東京大学大学院教育学研究科教授 小国 喜弘
本書は、東京都の中でも常に教育の先進地であり続ける港区の教育の歩みと、その背景にあるそれぞれの時代の生活とを、目次に見るような14章構成において主題ごとに整理して展開している。
本書刊行の経緯について説明しておこう。『港区教育史』が最初に刊行されたのは、昭和62年のことであった。新たに刊行する『港区教育史』(以下、新教育史)は、区政70周年を記念する事業として計画された。編さんの基本方針として、従来の『港区教育史』(以下、旧教育史)の内容の校訂を行うとともに、昭和末期から平成期にかけての教育史を新たに執筆することとなった。
すでによく知られているように、この旧教育史から新教育史が編さんされるまでの約40年の間には大きな社会変化があり、その中で港区立の幼稚園や小・中学校についても変動があった。新たな幼稚園や学校も設立されたが、他方で、統廃合の対象となり、明治以来の歴史を持つ伝統校がその幕を下ろした例も少なくない。そこで、土方苑子東京大学名誉教授(当時編さん委員長)の発案により、新教育史編さんに当たっては、港区内の小・中学校に所蔵されている史料を調査するところから始めることになった。土方先生をはじめ本書の執筆者たちは、分担を決めて港区立の小・中学校を回り、史料の確認に努めることとなった。ほこりをかぶったまま学校の片隅に眠っていた史料群は、明治以降の港区の公立学校の歩みを私たちに雄弁に語りかけてくれた。必ずしも旧教育史には記載されていない事実も数多く明らかになってきたし、また当時の子どもたちの様子を表す貴重な史料も多かった。

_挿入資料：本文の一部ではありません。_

(** In every area the list of active pages names pages in memory, each once, and the area
    has at most 65536 pages: a page's number in its area is kept in 16 bits. *)
Definition kernel_tidy (s : kernel_state) : Prop := Forall (fun ms => Forall active_ok (areas ms)) (procs s).

Lemma kernel_run_sim : kernel_config -> forall es s extra pg, kernel_sees s extra pg -> kernel_tidy s -> kernel_allowed s es ->
  exists s' pg', kernel_run s es = Ret s' /\ abs_run (length (procs s)) pg es pg' /\ kernel_sees s' extra pg' /\ kernel_tidy s'.
Proof.
  intros C es s extra pg Hss Hts Hal. pose proof C as [Hz Hb Hl Hlz Ht Hs]. pose proof kernel_vpns as [V1 V2]. pose proof (kernel_ppn C) as Hppn.
  pose proof (Sv39PageTable.sv39_page_table_ok cfg base limit Hz Hb Hl) as Hpt. pose proof (Zram.Zram_PageStoreOk compress decompress Hlz zcap) as Hzok.
  pose proof (Zram.Zram_PageStoreTotal compress decompress Hlz zcap) as Hzt. pose proof (Swap.Swap_PageStoreOk spages) as Hsok.
  destruct (exec_run_sim strampoline ssignaltrampoline Hz Hppn Ht Hs V1 V2 es s extra pg (proj2 (sees_stands s extra pg) (conj Hss Hts)) Hal)
    as (s' & pg' & Hr & Ha & [Hs' Ht']%sees_stands). by exists s', pg'.
Qed.

(** C1: the kernel's memory system implements private memories. From a state that stands
    for the memories [pg] of its processes, every sequence of page faults, stores, cleaning
    under memory pressure and forks that finds the frames and the swap space it needs runs
    without a panic, and ends in a state that stands for what the machine of private
    memories computes: faults and cleaning change no memory, a store changes one byte of
    one process, and a fork adds a copy of its parent.
    Conditions: frames are numbered below 2^44 and cleared when handed out, and compression
    loses nothing; each fault has three free frames and is on a page with no file behind it;
    a fork is of a process whose last area is its trap context in memory; and at the start
    every area has at most 65536 pages and a list of active pages that names pages in
    memory, each once. Areas that are larger (the page numbers in the list are 16 bits
    wide) or whose list is stale are outside the theorem. *)
Theorem kernel_memory_refines es s extra pg : kernel_config -> kernel_sees s extra pg -> kernel_tidy s -> kernel_allowed s es ->
  exists s' pg', kernel_run s es = Ret s' /\ abs_run (length (procs s)) pg es pg' /\ kernel_sees s' extra pg' /\ kernel_tidy s'.
Proof. intros C. by apply kernel_run_sim. Qed.

(** C2: processes are isolated. Over every such sequence, a page of a process keeps its
    contents unless that process itself stores to it, whatever the others do and wherever
    the page is kept: shared with a parent or child, compressed, or swapped out.
    Conditions, as for the refinement: each operation finds the frames and swap space it
    needs, faults are on pages with no file behind them, a fork is of a process whose last
    area is its trap context in memory, and at the start every area has at most 65536
    pages and a list of active pages that names pages in memory, each once. *)
Theorem kernel_memory_isolated es s extra pg : kernel_config -> kernel_sees s extra pg -> kernel_tidy s -> kernel_allowed s es ->
  exists s' pg', kernel_run s es = Ret s' /\ kernel_sees s' extra pg' /\
    forall j u, (j < length (procs s))%nat -> (forall addr b, EvStore j addr b ∈ es -> addr_floor addr <> u) -> pg' j u = pg j u.
Proof.
  intros C Hs Ht Ha. destruct (kernel_run_sim C es s extra pg Hs Ht Ha) as (s' & pg' & Hr & Habs & Hs' & _). exists s', pg'. split; [done|]. split; [done|].
  exact (abs_run_isolated _ _ _ _ Habs).
Qed.


(** C4: fork. With the frames for the child's page tables it succeeds, for a process whose
    last area is its trap context: parent and child then both satisfy the invariant of
    memory sets, the parent and everyone else see the memory they saw, and the child sees
    its parent's, the page of its trap context being its own with the same
    [TRAP_CX_SIZE] bytes in front. *)
Theorem kernel_fork k g ms M rest sh t q : kernel_config -> kernel_proc k g ms M rest -> can_fork ms sh t q ->
  fork_frames ms <= unallocated_frames (fa (wd k)) ->
  exists ms2 k' g' Mp Mc, from_existing_user cfg strampoline ssignaltrampoline ms k = Ret (ms2, k') /\
    kernel_proc k' g' ms Mp (slots (areas ms2) ++ rest) /\ kernel_proc k' g' ms2 Mc (slots (areas ms) ++ rest) /\
    (forall u, view ms k' g' u = view ms k g u) /\ same_contents k g k' g' rest /\
    (forall u, u <> area_start t -> view ms2 k' g' u = view ms k g u) /\
    take (Z.to_nat TRAP_CX_SIZE) <$> view ms2 k' g' (area_start t) = take (Z.to_nat TRAP_CX_SIZE) <$> view ms k g (area_start t).
Proof.
  intros C Q HF Hfree. pose proof C as [Hz Hb Hl Hlz Ht Hs]. pose proof (kernel_ppn C) as Hppn. pose proof kernel_vpns as [V1 V2].
  pose proof (Sv39PageTable.sv39_page_table_ok cfg base limit Hz Hb Hl) as Hpt. pose proof (Zram.Zram_PageStoreOk compress decompress Hlz zcap) as Hzok.
  pose proof (Swap.Swap_PageStoreOk spages) as Hsok. rewrite (unallocated_frames_spec _ _ _ _ (k_fa _ _ _ _ _ _ _ (q_k _ _ _ _ _ Q))) in Hfree.
  destruct (fork_ok (cfg := cfg) strampoline ssignaltrampoline Hppn Ht Hs V1 V2 k g ms M rest sh t q Q HF ltac:(lia)) as (ms2 & k' & Hr & (g' & Mp & Mc & Q1 & Q2 & Hc & _ & _ & _ & _ & W1 & W2 & W3) & _).
  exists ms2, k', g', Mp, Mc. by split_and!.
Qed.

Lemma swap_room_size (S : gmap Z (list Z)) : Z.of_nat (size S) < spages -> Swap.room spages S.
Proof.
  intros Hs. destruct (decide (Exists (fun i => S !! i = None) (seqZ 0 spages))) as [(i & Hi%elem_of_seqZ & Hn)%Exists_exists|Hn]; [exists i; split; [lia|done]|].
  exfalso. assert (list_to_set (seqZ 0 spages) ⊆ dom S) as Hsub.
  { intros i Hi%elem_of_list_to_set. apply elem_of_dom. destruct (S !! i) eqn:E; [done|]. destruct Hn. apply Exists_exists. by exists i. }
  apply subseteq_size in Hsub. rewrite size_list_to_set, length_seqZ, size_dom in Hsub by apply NoDup_seqZ. lia.
Qed.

ただし、旧教育史部分については校訂にとどめて新教育史を作成するという編さん方針上、新たに発見した事実を新教育史に生かすことは困難だった。貴重な史料調査の成果をぜひ区民の皆様に還元したいという思いから、これら新たに発掘された史料を中心として、『港区教育史』の第11巻として「くらしと教育編」の刊行が決定された。
本書の刊行をもって、『港区教育史』の編さんは完了することとなる。本書をはじめとする『港区教育史』が、港区民が自らの生育歴を振り返るよすがとして、また区の教育のあり方について考える素材として、さらには次代を担う子どもたちが教育について考える教材として活用されることを願ってやまない。
最後に、土方苑子先生は不意の病に倒れられ、平成29年10月29日、帰らぬ人となった。倒れる数日前まで、本書の各章の執筆者らと港区内の学校に熱心に史料調査に出かけられていた。本書は、土方先生がその完成を何より心待ちにされていた一冊である。この場をお借りして本書の完成を土方先生にご報告し、ご冥福を祈りたい。